## TASK:
Every line in the records below between the one holding "Lemma prof_ok_local c" and the one holding "DsClient cl (<[0%nat", inclusive, is to be set down exactly; all other lines are to be left out.

## SUPPLIED MATERIAL:

☆ ☆ ☆ ☆

(* ===== verification/DsRun.v ===== *)
(** * DsRun: an operation of a client that is alone, from start to end

    A get takes one round trip, and a second one when it writes the greatest
    register back; a put takes two.  Each lemma gives the result of [run_op],
    the client at rest again, and the registers of every server: gets first, then puts, then scans. *)

From S2P Require Import Prelude Prog DsRegister Latency DsNet DsFutures DsLayout DsClient DsMain.
From S2P Require Import DsAlone DsGetPut.

Local Open Scope Z_scope.

Section Run.
Context (remote_base : nat -> Z) (cfg : config) (writeback : bool) (Hcfg : cfg_ok remote_base cfg).

Local Abbreviation L := (dc_layout cfg).
Local Abbreviation n := (Z.to_nat (num_servers (dc_layout cfg))).
Local Abbreviation ind := (dc_indices cfg).
Local Abbreviation quorum := (dc_quorum cfg).

(** What the execution of a batch leaves in the servers and in the region. *)
Definition batch_executed (B : batch_t) (servers servers' : nat -> memory) (mr' : memory) : Prop :=
  (forall r, servers' r = if (r <? n)%nat then exec_batch B servers r else servers r) /\
  (forall r w a v, (r < n)%nat -> B r = Some w -> (a, v) ∈ writes w (servers r) -> mr' a = v).

Definition finish_one_op (fuel : nat) (w : world) : outcome world unit :=
  finish_one remote_base cfg false writeback net_all fuel 0 w.

(** One turn of the draining loop: the batch is executed and the future takes
    its next step. *)
Lemma op_turn fuel now d f servers mr B c r0 :
  rest cfg d -> of_kind f <> KNone -> op_isDone (op_set_ongoing (tab n (pollf B)) f) = false ->
  (forall r w, B r = Some w -> wr_id w = 0) -> batch_ok cfg B servers ->
  (r0 < n)%nat -> B r0 <> None ->
  exists servers' mr', batch_executed B servers servers' mr' /\
    finish_one_op (S fuel) (World servers now (mk_op 0 f d (posted n mr B c) (tab n (pollf B)) false)) =
    match op_tryStepForward remote_base cfg false writeback now
        (op_set_ongoing (tab n (fun _ => 0)) f) (posted n mr' no_batch c) with
    | Some (_, f', c') =>
        finish_one_op fuel (World servers' now (DsClient c' (<[0%nat := f']> (d_futures d)) (d_progress d)
          (d_range_futures d) (d_range_progress d)))
    | None => Crashed
    end.
Proof.
  intros Hr Hk Hd Hid HB Hr0 HB0.
  destruct (op_round remote_base cfg false writeback Hcfg now d f servers mr B c r0 Hr Hk Hid HB Hr0 HB0)
    as (sv & m & Hround & H1 & H2).
  exists sv, m. split; [done|]. unfold finish_one_op at 1. cbn [finish_one w_dc].
  rewrite (mk_op_busy remote_base cfg Hcfg d f) by done. rewrite Hround.
  by destruct (op_tryStepForward _ _ _ _ _ _ _) as [[[b f'] c']|].
Qed.

(** The draining loop has nothing to do for a client at rest. *)
Lemma finish_one_rest fuel w : rest cfg (w_dc w) -> finish_one_op fuel w = Done tt w.
Proof.
  intros Hr. unfold finish_one_op. destruct fuel; cbn [finish_one];
    by rewrite (both_done_rest cfg) by (done || apply (p_pos remote_base cfg Hcfg)).
Qed.

Lemma slot_of r : r ∈ ind -> exists i, ind !! i = Some r /\ (i < quorum)%nat.
Proof.
  intros [i Hi]%list_elem_of_lookup. exists i. split; [done|]. rewrite <- (cfg_indices _ _ Hcfg).
  by eapply lookup_lt_Some.
Qed.

(** A count below the quorum leaves a laggard. *)
Lemma laggard sv key m :
  (length (filter (fun v => v = m) (vals remote_base cfg sv key)) < quorum)%nat ->
  exists r, r ∈ ind /\ reg_at remote_base sv key r <> m.
Proof.
  intros Hlt. destruct (decide (Forall (fun v => v = m) (vals remote_base cfg sv key))) as [Hall|Hex].
  - assert (Hf : filter (fun v => v = m) (vals remote_base cfg sv key) = vals remote_base cfg sv key).
    { clear Hlt. induction Hall as [|v l Hv Hl IH]; [done|]. by rewrite filter_cons_True, IH. }
    rewrite Hf, (vals_length remote_base cfg Hcfg) in Hlt. lia.
  - apply not_Forall_Exists in Hex; [|apply _]. apply Exists_exists in Hex as (v & Hv & Hne).
    unfold vals in Hv. apply list_elem_of_fmap in Hv as (r & -> & Hr). by exists r.
Qed.

Lemma prof_ok_local c c' : prof_ok c -> same_local c c' -> prof_ok c'.
Proof. unfold prof_ok. by intros H [_ ->]. Qed.

(** ** A get *)

Definition max_at (servers : nat -> memory) (key : Z) : Z := (scan_regs (vals remote_base cfg servers key)).1.

Definition rest_with (d : ds_client) (cl : client) (f : op_future) : ds_client :=
  DsClient cl (<[0%nat := f]> (d_futures d)) (d_progress d) (d_range_futures d) (d_range_progress d).

Lemma op_rest_get f g : op_rest cfg 0 f -> gf_id g = 0 -> gf_step g = GDone ->
  gf_ongoing g = tab n (fun _ => 0) -> length (gf_expected g) = kMaxQuorum ->
  op_rest cfg 0 (OpFuture KGet g (of_put f) (of_range f)).
Proof. unfold op_rest. intros (? & ? & ? & ? & ? & ? & ? & ? & ? & ?) **. cbn. split_and!; done. Qed.

Lemma op_rest_put f p : op_rest cfg 0 f -> pf_id p = 0 -> pf_step p = PDone ->
  pf_ongoing p = tab n (fun _ => 0) -> length (pf_expected p) = kMaxQuorum -> length (pf_needs p) = n ->
  op_rest cfg 0 (OpFuture KPut (of_get f) p (of_range f)).
Proof. unfold op_rest. intros (? & ? & ? & ? & ? & ? & ? & ? & ? & ?) **. cbn. split_and!; done. Qed.

Lemma rest_future_value d cl f : rest cfg d -> d_futures (rest_with d cl f) !! 0%nat = Some f.
Proof.
  intros Hr. cbn. rewrite list_lookup_insert_eq; [done|].
  rewrite (rest_length _ _ Hr). apply (p_pos remote_base cfg Hcfg).
Qed.

(** *** Its steps *)

(** The loop of step [WritingBack] only counts. *)
Lemma writeback_check_spec f mr c :
  (quorum <= length (gf_expected f))%nat ->
  exists c', for_loop quorum 0 (fun i c =>
      e ← gf_expected f !! i;
      if e =? gf_max_reg f then Some c
      else
        r ← ind !! i;
        if c_mr c (swap_buf cfg (gf_id f) r) =? e then Some c else Some (with_cnt countCasFail c))
      (posted n mr no_batch c) = Some (posted n mr no_batch c') /\ same_local c c'.
Proof.
  intros Hlen.
  match goal with |- context [for_loop quorum 0 ?body ?s0] =>
    destruct (for_loop_inv (fun _ s => exists c', same_local c c' /\ s = posted n mr no_batch c') quorum 0 body s0)
      as (s & Hs & (c' & Hl & ->)) end.
  - by exists c.
  - intros i s [_ Hi] (c0 & Hl & ->). destruct (lookup_lt_is_Some_2 (gf_expected f) i) as [e He]; [lia|].
    destruct (ind_lookup remote_base cfg Hcfg i) as (r & Hr & _); [done|].
    rewrite He. cbn [mbind option_bind]. destruct (e =? gf_max_reg f); [by eauto|].
    rewrite Hr. cbn [mbind option_bind]. destruct (_ =? e); [by eauto|].
    eexists. split; [done|]. by exists (with_cnt countCasFail c0).
  - by exists c'.
Qed.

Lemma get_writing_step now g mr c :
  prof_ok c -> gf_step g = GWritingBack -> gf_ongoing g = tab n (fun _ => 0) ->
  (quorum <= length (gf_expected g))%nat ->
  exists c', get_tryStepForward remote_base cfg false writeback now g (posted n mr no_batch c) =
    Some (true, gf_with g GDone (tab n (fun _ => 0)), posted n mr no_batch c') /\ prof_ok c'.
Proof.
  intros Hp Hs Ho Hlen. unfold get_tryStepForward. rewrite Hs, Ho, no_ongoing.
  destruct (writeback_check_spec g mr c Hlen) as (c1 & Hloop & Hl1). rewrite Hloop. cbn [mbind option_bind].
  destruct (get_measure_spec cfg g now mr no_batch c1) as (c2 & -> & Hp2 & _); [by eapply prof_ok_local|].
  by exists c2.
Qed.

(** The requests of the second round trip of a get that writes back. *)
Definition laggards (servers : nat -> memory) (key m : Z) (r : nat) : bool :=
  negb (reg_at remote_base servers key r =? m).

Definition writeback_batch (servers : nat -> memory) (key m : Z) : batch_t :=
  cas_batch remote_base cfg 0 key (reg_at remote_base servers key) (laggards servers key m) m.

Lemma postWriteback_spec g servers mr c old :
  gf_id g = 0 -> gf_ongoing g = tab n (fun _ => 0) ->
  gf_expected g = vals remote_base cfg servers (gf_key g) ++ old ->
  exists c', postWriteback remote_base cfg g (posted n mr no_batch c) =
    Some (tab n (pollf (writeback_batch servers (gf_key g) (gf_max_reg g))),
          posted n mr (writeback_batch servers (gf_key g) (gf_max_reg g)) c') /\ same_local c c'.
Proof.
  intros Hid Ho He. unfold postWriteback. rewrite Ho, Hid.
  apply (post_cas_loop remote_base cfg Hcfg). intros i r o cl Hr Hi.
  rewrite He, (vals_app_lookup remote_base cfg servers _ old i r Hr). cbn [mbind option_bind].
  unfold laggards. destruct (Z.eqb_spec (reg_at remote_base servers (gf_key g) r) (gf_max_reg g)); [done|].
  cbn [negb]. by rewrite Hr.
Qed.

(** The future of a get after it collected the registers. *)
Definition collected (g : get_future) (servers : nat -> memory) : get_future :=
  let vs := vals remote_base cfg servers (gf_key g) in
  GetFuture (gf_id g) GReading (gf_key g) (gf_ongoing g) (scan_regs vs).1 (scan_regs vs).2
    (vs ++ drop quorum (gf_expected g)) (reg_value (scan_regs vs).1) (gf_measuring g) (gf_start g).

(** Step [Reading]: done at once, or a write-back to the laggards. *)
Lemma get_reading_step now g servers mr c :
  prof_ok c -> gf_id g = 0 -> gf_step g = GReading -> gf_ongoing g = tab n (fun _ => 0) ->
  length (gf_expected g) = kMaxQuorum -> gf_max_reg g = 0 -> gf_max_count g = 0 ->
  (forall r, r ∈ ind -> mr (read_buf cfg 0 r) = reg_at remote_base servers (gf_key g) r) ->
  let g' := collected g servers in
  let B := writeback_batch servers (gf_key g) (gf_max_reg g') in
  exists c', prof_ok c' /\
    ((writeback = false \/ (Z.of_nat quorum <= gf_max_count g')) /\
     get_tryStepForward remote_base cfg false writeback now g (posted n mr no_batch c) =
       Some (true, gf_with g' GDone (tab n (fun _ => 0)), posted n mr no_batch c') \/
     (writeback = true /\ gf_max_count g' < Z.of_nat quorum) /\
     get_tryStepForward remote_base cfg false writeback now g (posted n mr no_batch c) =
       Some (true, gf_with g' GWritingBack (tab n (pollf B)), posted n mr B c')).
Proof.
  intros Hp Hid Hs Ho Hlen Hm Hc Hmr g' B. unfold get_tryStepForward. rewrite Hs, Ho, no_ongoing.
  destruct (get_collect_spec remote_base cfg Hcfg g mr c servers (gf_key g)) as (c1 & -> & Hl1); try done.
  cbn [mbind option_bind]. rewrite <- Ho. fold g'. cbv zeta.
  change (GetFuture _ _ _ _ _ _ _ _ _ _) with g'.
  change ((scan_regs (vals remote_base cfg servers (gf_key g))).2) with (gf_max_count g').
  destruct (writeback && (gf_max_count g' <? Z.of_nat quorum)) eqn:Hwb.
  - destruct (postWriteback_spec g' servers mr (with_cnt (countWriteback true) c1) (drop quorum (gf_expected g)))
      as (c2 & Hpost & Hl2); [done|done|done|].
    rewrite with_cnt_posted, Hpost. cbn [mbind option_bind]. exists c2. apply andb_true_iff in Hwb as [-> Hlt%Z.ltb_lt].
    split; [eapply prof_ok_local; [by eapply prof_ok_local|done]|by right].
  - rewrite with_cnt_posted.
    destruct (get_measure_spec cfg g' now mr no_batch (with_cnt (countWriteback false) c1)) as (c2 & -> & Hp2 & _);
      [by eapply prof_ok_local|]. cbn [mbind option_bind]. exists c2. split; [done|]. left.
    change (gf_ongoing g') with (gf_ongoing g). rewrite Ho.
    split; [|done]. apply andb_false_iff in Hwb as [->|Hge%Z.ltb_ge]; auto.
Qed.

☆ ☆ ☆ ☆

## WRITTEN RESPONSE:
Lemma prof_ok_local c c' : prof_ok c -> same_local c c' -> prof_ok c'.
Proof. unfold prof_ok. by intros H [_ ->]. Qed.

(** ** A get *)

Definition max_at (servers : nat -> memory) (key : Z) : Z := (scan_regs (vals remote_base cfg servers key)).1.

Definition rest_with (d : ds_client) (cl : client) (f : op_future) : ds_client :=
  DsClient cl (<[0%nat := f]> (d_futures d)) (d_progress d) (d_range_futures d) (d_range_progress d).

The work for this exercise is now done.